What the task asks »
For the records that follow, please set down exactly the lines between the one holding "Record vconfig (D" and the one holding "Inductive vstep : vlabel", inclusive, and only those.

Input material »
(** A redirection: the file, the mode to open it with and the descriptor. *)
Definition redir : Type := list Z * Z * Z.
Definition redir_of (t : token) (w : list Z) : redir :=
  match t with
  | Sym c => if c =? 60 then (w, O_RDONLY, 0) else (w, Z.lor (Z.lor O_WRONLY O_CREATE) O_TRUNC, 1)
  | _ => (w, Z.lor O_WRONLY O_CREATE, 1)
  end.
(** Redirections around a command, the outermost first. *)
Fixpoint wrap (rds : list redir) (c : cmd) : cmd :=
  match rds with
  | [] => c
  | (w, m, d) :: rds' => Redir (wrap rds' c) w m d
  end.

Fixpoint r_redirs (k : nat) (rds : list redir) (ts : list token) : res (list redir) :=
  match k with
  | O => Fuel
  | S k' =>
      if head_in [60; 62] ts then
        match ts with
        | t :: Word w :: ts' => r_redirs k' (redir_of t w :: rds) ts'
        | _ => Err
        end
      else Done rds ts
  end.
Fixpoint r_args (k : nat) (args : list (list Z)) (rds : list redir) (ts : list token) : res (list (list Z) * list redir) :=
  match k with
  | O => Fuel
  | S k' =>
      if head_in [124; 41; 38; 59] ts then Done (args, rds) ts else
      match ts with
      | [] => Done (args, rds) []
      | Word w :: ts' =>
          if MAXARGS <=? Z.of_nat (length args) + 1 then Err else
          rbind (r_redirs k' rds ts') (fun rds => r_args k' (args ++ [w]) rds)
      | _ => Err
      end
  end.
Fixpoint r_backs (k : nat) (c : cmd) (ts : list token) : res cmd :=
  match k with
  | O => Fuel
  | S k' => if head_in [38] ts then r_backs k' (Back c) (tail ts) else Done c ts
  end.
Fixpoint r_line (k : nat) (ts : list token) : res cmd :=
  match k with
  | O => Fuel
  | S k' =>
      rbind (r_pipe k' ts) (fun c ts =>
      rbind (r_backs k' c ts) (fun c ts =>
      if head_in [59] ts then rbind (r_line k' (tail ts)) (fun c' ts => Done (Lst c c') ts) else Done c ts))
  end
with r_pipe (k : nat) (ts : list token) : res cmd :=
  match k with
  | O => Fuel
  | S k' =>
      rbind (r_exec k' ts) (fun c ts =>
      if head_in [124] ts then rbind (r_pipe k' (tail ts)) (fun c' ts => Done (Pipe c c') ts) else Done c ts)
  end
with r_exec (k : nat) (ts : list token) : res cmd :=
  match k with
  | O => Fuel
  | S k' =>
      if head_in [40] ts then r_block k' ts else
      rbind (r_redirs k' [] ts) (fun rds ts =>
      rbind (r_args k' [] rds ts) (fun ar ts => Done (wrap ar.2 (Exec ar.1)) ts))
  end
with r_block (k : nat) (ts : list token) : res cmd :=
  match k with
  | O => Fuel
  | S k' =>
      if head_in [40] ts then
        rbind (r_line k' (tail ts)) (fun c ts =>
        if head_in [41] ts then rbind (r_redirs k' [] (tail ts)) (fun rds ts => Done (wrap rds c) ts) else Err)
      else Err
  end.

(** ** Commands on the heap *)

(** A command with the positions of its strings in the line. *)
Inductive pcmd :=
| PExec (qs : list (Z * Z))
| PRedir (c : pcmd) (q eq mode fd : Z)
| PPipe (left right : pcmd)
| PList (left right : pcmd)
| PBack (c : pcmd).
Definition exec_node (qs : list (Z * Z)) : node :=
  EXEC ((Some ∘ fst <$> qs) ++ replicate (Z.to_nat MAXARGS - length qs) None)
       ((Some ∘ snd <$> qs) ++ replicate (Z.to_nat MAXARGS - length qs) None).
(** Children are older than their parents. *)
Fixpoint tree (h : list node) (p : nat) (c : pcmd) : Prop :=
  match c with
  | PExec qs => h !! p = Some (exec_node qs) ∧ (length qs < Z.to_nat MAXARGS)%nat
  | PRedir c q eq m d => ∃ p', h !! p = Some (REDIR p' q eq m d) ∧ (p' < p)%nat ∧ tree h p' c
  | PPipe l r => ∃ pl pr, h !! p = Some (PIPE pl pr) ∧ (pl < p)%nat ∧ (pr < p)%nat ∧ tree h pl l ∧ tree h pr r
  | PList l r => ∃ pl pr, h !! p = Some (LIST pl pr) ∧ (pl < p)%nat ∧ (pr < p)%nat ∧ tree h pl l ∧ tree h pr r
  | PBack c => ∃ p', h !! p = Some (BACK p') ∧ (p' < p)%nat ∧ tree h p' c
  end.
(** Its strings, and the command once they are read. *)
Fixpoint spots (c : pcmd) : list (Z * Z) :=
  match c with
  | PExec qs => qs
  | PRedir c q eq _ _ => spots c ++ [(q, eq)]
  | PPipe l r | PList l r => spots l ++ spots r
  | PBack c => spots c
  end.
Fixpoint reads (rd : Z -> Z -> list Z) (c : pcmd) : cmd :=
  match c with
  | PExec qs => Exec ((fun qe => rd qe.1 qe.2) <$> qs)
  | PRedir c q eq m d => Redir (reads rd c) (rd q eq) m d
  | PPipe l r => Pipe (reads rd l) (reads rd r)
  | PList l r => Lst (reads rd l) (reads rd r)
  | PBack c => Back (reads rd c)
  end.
* * *
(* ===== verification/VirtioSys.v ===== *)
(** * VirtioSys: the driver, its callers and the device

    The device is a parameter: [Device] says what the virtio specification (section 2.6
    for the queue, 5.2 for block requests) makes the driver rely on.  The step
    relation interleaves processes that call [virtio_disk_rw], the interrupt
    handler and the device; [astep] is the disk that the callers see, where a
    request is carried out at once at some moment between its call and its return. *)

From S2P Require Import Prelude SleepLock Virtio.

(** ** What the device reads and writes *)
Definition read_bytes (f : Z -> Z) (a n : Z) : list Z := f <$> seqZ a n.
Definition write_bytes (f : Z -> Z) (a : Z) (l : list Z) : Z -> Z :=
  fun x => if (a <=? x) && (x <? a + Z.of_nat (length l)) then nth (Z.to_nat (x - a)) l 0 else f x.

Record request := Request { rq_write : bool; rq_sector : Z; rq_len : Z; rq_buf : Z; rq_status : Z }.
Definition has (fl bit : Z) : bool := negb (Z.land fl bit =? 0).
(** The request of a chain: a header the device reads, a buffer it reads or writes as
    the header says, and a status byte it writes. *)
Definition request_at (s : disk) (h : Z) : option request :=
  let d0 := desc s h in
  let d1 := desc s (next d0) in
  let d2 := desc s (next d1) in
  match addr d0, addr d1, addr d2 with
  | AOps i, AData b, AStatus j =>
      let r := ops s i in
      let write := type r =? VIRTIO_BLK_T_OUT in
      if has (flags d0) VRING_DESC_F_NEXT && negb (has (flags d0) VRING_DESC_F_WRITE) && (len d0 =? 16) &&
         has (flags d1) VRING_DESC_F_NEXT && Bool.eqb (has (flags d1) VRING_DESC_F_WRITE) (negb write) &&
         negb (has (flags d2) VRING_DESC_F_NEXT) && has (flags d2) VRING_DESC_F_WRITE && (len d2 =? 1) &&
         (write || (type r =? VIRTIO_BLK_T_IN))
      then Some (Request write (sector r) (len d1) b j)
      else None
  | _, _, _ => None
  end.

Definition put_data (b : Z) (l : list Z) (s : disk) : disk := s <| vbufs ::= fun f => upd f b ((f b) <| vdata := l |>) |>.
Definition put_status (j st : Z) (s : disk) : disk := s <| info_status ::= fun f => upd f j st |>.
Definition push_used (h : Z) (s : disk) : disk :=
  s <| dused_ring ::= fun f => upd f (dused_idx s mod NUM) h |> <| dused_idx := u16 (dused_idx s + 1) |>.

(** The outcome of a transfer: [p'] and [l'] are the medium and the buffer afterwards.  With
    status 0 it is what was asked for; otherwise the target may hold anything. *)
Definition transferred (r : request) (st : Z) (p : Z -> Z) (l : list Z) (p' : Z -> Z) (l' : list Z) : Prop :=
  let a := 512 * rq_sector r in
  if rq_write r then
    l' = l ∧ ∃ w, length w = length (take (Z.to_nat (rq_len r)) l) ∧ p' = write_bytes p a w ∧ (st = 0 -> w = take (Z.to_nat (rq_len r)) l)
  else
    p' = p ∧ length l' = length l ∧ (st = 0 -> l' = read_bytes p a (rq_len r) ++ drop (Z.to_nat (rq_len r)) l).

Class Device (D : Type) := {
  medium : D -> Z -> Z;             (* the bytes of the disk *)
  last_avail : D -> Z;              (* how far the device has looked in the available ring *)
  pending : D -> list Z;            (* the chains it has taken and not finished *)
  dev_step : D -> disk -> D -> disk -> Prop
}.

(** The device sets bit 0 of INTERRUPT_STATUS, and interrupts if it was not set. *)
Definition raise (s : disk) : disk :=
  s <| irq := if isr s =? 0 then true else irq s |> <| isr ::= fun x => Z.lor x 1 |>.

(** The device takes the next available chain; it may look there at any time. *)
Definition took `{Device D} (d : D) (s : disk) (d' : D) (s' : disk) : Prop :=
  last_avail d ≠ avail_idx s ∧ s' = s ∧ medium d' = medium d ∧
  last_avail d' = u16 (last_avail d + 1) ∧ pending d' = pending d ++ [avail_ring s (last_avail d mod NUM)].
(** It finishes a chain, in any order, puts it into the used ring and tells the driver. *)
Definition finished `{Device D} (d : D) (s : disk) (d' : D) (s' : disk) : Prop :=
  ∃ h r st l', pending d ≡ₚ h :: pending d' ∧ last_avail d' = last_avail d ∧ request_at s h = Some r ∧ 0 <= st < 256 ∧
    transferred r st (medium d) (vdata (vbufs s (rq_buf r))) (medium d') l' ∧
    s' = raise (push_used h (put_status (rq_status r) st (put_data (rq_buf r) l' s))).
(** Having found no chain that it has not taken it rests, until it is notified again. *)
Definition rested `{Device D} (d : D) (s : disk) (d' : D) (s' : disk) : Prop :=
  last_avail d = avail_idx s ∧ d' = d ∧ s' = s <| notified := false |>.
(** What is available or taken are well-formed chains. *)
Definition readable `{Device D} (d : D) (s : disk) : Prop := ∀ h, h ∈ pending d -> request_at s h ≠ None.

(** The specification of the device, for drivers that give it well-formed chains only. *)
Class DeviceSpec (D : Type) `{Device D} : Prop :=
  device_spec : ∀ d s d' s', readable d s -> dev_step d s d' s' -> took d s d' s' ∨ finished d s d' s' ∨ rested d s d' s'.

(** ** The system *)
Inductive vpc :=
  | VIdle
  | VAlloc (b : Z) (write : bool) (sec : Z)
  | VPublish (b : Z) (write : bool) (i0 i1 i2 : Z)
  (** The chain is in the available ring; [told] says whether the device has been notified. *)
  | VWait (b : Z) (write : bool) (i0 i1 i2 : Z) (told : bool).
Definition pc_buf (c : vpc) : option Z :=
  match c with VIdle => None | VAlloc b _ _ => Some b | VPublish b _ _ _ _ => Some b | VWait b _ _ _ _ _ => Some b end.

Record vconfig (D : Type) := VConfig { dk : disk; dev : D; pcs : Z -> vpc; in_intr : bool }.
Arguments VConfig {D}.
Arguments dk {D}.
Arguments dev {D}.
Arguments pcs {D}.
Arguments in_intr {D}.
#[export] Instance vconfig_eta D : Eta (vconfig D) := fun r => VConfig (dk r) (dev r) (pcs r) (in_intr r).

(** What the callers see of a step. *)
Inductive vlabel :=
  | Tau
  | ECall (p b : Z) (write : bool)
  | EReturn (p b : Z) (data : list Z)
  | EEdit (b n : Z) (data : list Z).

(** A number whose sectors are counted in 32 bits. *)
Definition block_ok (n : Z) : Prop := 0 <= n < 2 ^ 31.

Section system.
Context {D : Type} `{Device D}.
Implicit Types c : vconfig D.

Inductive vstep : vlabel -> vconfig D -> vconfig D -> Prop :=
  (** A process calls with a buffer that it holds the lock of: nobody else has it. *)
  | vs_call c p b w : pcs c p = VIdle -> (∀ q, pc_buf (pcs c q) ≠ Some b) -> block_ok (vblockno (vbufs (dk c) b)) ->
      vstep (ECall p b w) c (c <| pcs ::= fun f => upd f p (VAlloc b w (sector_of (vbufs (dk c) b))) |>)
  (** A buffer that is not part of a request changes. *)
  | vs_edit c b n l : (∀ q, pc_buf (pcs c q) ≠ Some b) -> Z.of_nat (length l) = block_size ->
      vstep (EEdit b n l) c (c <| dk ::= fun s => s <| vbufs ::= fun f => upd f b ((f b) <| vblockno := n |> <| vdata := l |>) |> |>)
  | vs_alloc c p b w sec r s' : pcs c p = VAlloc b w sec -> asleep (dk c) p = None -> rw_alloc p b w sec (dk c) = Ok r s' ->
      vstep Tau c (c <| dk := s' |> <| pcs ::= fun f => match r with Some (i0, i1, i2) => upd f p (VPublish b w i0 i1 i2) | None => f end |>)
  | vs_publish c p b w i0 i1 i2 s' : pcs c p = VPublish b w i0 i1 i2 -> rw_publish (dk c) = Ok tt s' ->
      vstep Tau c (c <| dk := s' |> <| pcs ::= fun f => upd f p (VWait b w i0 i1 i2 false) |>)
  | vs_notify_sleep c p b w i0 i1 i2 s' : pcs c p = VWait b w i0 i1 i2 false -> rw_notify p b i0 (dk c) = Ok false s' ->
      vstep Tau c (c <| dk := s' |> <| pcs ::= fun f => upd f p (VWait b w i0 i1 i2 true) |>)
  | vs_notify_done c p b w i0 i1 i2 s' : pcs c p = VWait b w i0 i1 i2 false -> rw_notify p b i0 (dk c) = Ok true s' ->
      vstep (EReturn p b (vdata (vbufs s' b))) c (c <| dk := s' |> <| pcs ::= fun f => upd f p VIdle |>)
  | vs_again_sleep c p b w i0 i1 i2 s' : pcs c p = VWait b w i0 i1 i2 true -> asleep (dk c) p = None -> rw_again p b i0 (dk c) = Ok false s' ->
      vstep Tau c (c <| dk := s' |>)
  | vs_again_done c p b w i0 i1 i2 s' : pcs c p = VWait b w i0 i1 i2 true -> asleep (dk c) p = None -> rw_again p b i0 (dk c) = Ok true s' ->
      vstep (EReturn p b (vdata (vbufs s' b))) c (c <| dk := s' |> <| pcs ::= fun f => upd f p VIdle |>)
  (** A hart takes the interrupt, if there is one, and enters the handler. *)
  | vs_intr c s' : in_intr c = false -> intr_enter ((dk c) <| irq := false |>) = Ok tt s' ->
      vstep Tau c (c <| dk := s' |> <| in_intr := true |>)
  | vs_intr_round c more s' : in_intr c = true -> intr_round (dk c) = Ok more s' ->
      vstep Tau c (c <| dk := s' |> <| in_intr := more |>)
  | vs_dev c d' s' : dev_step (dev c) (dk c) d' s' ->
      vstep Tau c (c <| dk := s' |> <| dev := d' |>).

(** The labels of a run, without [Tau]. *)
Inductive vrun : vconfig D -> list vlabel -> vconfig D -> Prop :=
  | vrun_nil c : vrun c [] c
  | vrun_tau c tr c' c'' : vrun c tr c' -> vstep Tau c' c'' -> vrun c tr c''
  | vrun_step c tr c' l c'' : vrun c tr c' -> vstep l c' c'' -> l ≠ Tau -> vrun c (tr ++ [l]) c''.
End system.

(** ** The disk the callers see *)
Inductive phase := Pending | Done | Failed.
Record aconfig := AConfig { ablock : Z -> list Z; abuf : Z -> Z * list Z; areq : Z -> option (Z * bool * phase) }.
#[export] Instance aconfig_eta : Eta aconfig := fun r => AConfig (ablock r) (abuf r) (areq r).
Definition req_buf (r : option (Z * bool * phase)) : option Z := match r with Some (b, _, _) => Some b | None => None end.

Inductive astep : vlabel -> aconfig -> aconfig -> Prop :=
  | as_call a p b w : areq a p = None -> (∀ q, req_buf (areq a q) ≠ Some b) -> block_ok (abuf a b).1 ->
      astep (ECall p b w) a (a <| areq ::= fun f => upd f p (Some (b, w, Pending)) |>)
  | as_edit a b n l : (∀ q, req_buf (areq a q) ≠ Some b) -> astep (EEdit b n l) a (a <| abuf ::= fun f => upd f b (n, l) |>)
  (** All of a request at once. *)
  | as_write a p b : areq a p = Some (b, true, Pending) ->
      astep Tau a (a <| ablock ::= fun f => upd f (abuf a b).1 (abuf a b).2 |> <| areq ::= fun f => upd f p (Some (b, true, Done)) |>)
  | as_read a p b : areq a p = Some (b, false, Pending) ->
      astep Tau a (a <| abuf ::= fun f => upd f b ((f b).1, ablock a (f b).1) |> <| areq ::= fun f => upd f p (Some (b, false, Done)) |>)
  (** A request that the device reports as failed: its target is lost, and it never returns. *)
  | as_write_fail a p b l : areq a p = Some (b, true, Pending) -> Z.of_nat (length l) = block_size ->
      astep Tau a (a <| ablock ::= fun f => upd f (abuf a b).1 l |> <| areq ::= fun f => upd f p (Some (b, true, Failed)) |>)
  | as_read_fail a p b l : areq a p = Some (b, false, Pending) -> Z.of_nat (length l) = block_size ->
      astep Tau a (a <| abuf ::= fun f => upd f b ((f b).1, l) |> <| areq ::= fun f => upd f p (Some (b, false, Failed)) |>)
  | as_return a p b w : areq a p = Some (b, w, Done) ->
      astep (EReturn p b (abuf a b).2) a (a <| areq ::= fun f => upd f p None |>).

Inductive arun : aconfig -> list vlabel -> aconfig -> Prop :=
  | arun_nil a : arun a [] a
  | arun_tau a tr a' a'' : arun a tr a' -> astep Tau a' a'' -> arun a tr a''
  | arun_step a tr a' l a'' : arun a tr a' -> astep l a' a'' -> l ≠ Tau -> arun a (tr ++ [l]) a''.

Answer to the exercise »
Record vconfig (D : Type) := VConfig { dk : disk; dev : D; pcs : Z -> vpc; in_intr : bool }.
Arguments VConfig {D}.
Arguments dk {D}.
Arguments dev {D}.
Arguments pcs {D}.
Arguments in_intr {D}.
#[export] Instance vconfig_eta D : Eta (vconfig D) := fun r => VConfig (dk r) (dev r) (pcs r) (in_intr r).

(** What the callers see of a step. *)
Inductive vlabel :=
  | Tau
  | ECall (p b : Z) (write : bool)
  | EReturn (p b : Z) (data : list Z)
  | EEdit (b n : Z) (data : list Z).

(** A number whose sectors are counted in 32 bits. *)
Definition block_ok (n : Z) : Prop := 0 <= n < 2 ^ 31.

Section system.
Context {D : Type} `{Device D}.
Implicit Types c : vconfig D.

Inductive vstep : vlabel -> vconfig D -> vconfig D -> Prop :=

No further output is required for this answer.